Work to be completed: The required output is the line that contains "rewrite Hf2, Hf1." and every line after it, each written out exactly, up to the end of the entries.

-------- Data excerpts

(** C8. A callback leaves the host state alone, so [resolveActivePath] and
    [getFolder] answer the same on the next invocation, and firing the same
    event a second time leaves the files exactly as the first firing left
    them. *)
Theorem C8_same_event_twice (ev : Event) (w : World) :
  exists w1 w2,
    callback ev w = Ok w1 /\
    callback ev w1 = Ok w2 /\
    host w1 = host w /\
    resolveActivePath (host w1) = resolveActivePath (host w) /\
    getFolder (host w1) = getFolder (host w) /\
    files (fs w2) = files (fs w1).
Proof.
  destruct (callback_effect ev w)
    as (v & s & w1 & Hv & Hs & H1 & Hh1 & Hd1 & Hp1 & Hf1 & _).
  destruct (callback_effect ev w1)
    as (v' & s' & w2 & Hv' & Hs' & H2 & Hh2 & Hd2 & Hp2 & Hf2 & _).
  rewrite Hh1 in Hv', Hs'.
  assert (v' = v) as -> by congruence.
  assert (s' = s) as -> by congruence.
  exists w1, w2. repeat split; try assumption; try (now rewrite Hh1).
  rewrite Hf2, Hf1.
  rewrite !(leftover_faults _ _ (fs w1) (fs w) Hd1 Hp1).
  apply store_twice, editorPath_folderPath.
Qed.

----------------

Answer below:
  rewrite Hf2, Hf1.
  rewrite !(leftover_faults _ _ (fs w1) (fs w) Hd1 Hp1).
  apply store_twice, editorPath_folderPath.
Qed.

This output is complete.